> Work to complete: Look through the data below for the line with "#[local] Open Scope string_scope.", and transcribe it exactly together with each line after it up to and including the line with "Definition resolverDefaultTimeout : Z". Give nothing else.

> Input:
Lemma default_wf : wf_config Default.
Proof.
  apply validate_accepts. exists tt. reflexivity.
Qed.

(** C16.  A configuration is accepted exactly if it is well formed: [LoadFile] returns the
    defaults for an empty path, and else the decoded file if and only if every duration
    parses and is not negative, both bandwidth texts are well formed, rules come from a
    file or inline but not both, certificate and key go together, the authentication and
    resolver blocks are complete for their type, every outbound has a clean name of
    its own, letter case aside, and a usable address, and the statistics API has a secret.
    What it returns is always well formed. *)
Theorem accepted_config path :
  (forall c, load path = inr c <->
    (path = "" /\ c = Default) \/
    (path <> "" /\ exists data, ReadFile path = Some data /\ Unmarshal data Default = Some c /\ wf_config c)) /\
  (forall c, load path = inr c -> wf_config c).
Proof.
  split; [apply load_accepts|]. intros c [[_ ->]|(_ & _ & _ & _ & Hwf)]%load_accepts; [apply default_wf|done].
Qed.

End config_spec.

(** ** Examples *)

Definition sample_entry (name typ addr : string) : OutboundEntry :=
  MkOutboundEntry name typ ∅ (MkOutboundSOCKS5 addr "" "").

Definition sample_config (l : list OutboundEntry) : Config :=
  MkConfig "0.0.0.0:8443" "secret" "" (c_TLS Default) (c_Auth Default) (c_ACL Default)
    (MkResolverConfig " UDP" (MkResolverAddr "" 0) (MkResolverAddr "9.9.9.9" 0) (rc_TLS (c_Resolver Default)) (rc_HTTPS (c_Resolver Default)))
    (MkTrafficStats "127.0.0.1:9999" "s") (MkBandwidth "100 Mbps" "1gb") (MkOutboundConfig false) l.

Lemma accepted_config_witness :
  wf_config (fun s => s) (fun _ => None) (sample_config [sample_entry "warp" "SOCKS5 " "[::1]:40000"; sample_entry "out" "direct" ""]).
Proof.
  refine (proj2 (accepted_config (fun s => s) (fun _ => None) (fun _ => Some [])
    (fun _ _ => Some (sample_config [sample_entry "warp" "SOCKS5 " "[::1]:40000"; sample_entry "out" "direct" ""])) "server.yaml") _ _).
  vm_compute. reflexivity.
Defined.

(** Of four entries, the third repeats a name and the fourth has a bad port. *)
Definition sample_bad : Config :=
  sample_config [sample_entry "warp" "socks5" "10.0.0.1:1080"; sample_entry "out" "direct" ""; sample_entry "Warp" "direct" "";
                 sample_entry "x" "socks5" "h:0"].

Lemma first_invalid_outbound_witness :
  exists n fault e, errOutbounds 2 (duplicateName "Warp") = errOutbounds n fault /\ c_Outbounds sample_bad !! n = Some e /\
    Forall (wf_entry (fun s => s)) (take n (c_Outbounds sample_bad)) /\
    NoDup (ToLower (fun s => s) ∘ ob_Name <$> take n (c_Outbounds sample_bad)) /\
    (wf_entry (fun s => s) e -> ToLower (fun s => s) (ob_Name e) ∈ (ToLower (fun s => s) ∘ ob_Name <$> take n (c_Outbounds sample_bad))).
Proof. apply (first_invalid_outbound (fun s => s) sample_bad). vm_compute. reflexivity. Defined.

(** Within the width of the type a bandwidth is exact, and blanks and letter case do
    not matter. *)
Example bandwidth_examples :
  parseBandwidth (fun s => s) " 100 Mbps" = inr 100000000 /\ parseBandwidth (fun s => s) "1gbps" = inr 1000000000 /\
  parseBandwidth (fun s => s) "" = inr 0 /\ parseBandwidth (fun s => s) "10 apples" = inl (errBandwidthUnit "apples") /\
  parseBandwidth (fun s => s) "-1" = inl (errInvalidBandwidth "-1").
Proof. vm_compute. done. Qed.

(** Beyond it the product wraps: a rate of 4503599627370496 tbps is read as 0, which means
    unlimited, and 18446745 tbps as about 0.9 tbps; neither is reported as an error. *)
Theorem bandwidth_wraps :
  parseBandwidth (fun s => s) "4503599627370496 tbps" = inr 0 /\
  parseBandwidth (fun s => s) "18446745 tbps" = inr 926290448384.
Proof. vm_compute. done. Qed.

End Config.
(* ===== verification/Resolver.v ===== *)
(** * Resolver: the DNS client of the server (resolver/)

    A resolver turns a name into at most one address of each family.  The DNS server is
    any function from the queries made so far and the next one to an answer, so it
    may change its mind or loop; [lookup] follows its CNAMEs.  Records are what
    the DNS library decodes.  [Module Pool] models the idle connections of the TCP and TLS
    resolvers, shared by the queries in flight, as a transition system; the HTTPS
    resolver is a function of the outcome of its one request.  [dns.Fqdn],
    [net.ParseIP], the encoding of messages and the network are parameters. *)

From S2P Require Import Prelude GoStrings AclMatch.
#[local] Open Scope string_scope.
#[local] Open Scope list_scope.
#[local] Open Scope Z_scope.
#[local] Set Warnings "-clear-no-such-hyp".

Module Resolver.
Import AclMatch.

Definition resolverDefaultTimeout : Z := 2000000000.
Definition standardResolverRetryTimes : nat := 2.
Definition maxCNAMEDepth : nat := 16.
Definition dohContentType : string := "application/dns-message".
Definition dohMaxResponseSize : Z := 65536.

Inductive dns_error :=
  | errCNAMEChainTooLong
  | errResolverPanic
  | errExchange (msg : string)
  | errPack
  | errRequest
  | errHTTP
  | errStatus (code : Z)
  | errContentType (ct : string)
  | errBody
  | errUnpack
  | errRcode (code : Z).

> Solution below:
#[local] Open Scope string_scope.
#[local] Open Scope list_scope.
#[local] Open Scope Z_scope.
#[local] Set Warnings "-clear-no-such-hyp".

Module Resolver.
Import AclMatch.

Definition resolverDefaultTimeout : Z := 2000000000.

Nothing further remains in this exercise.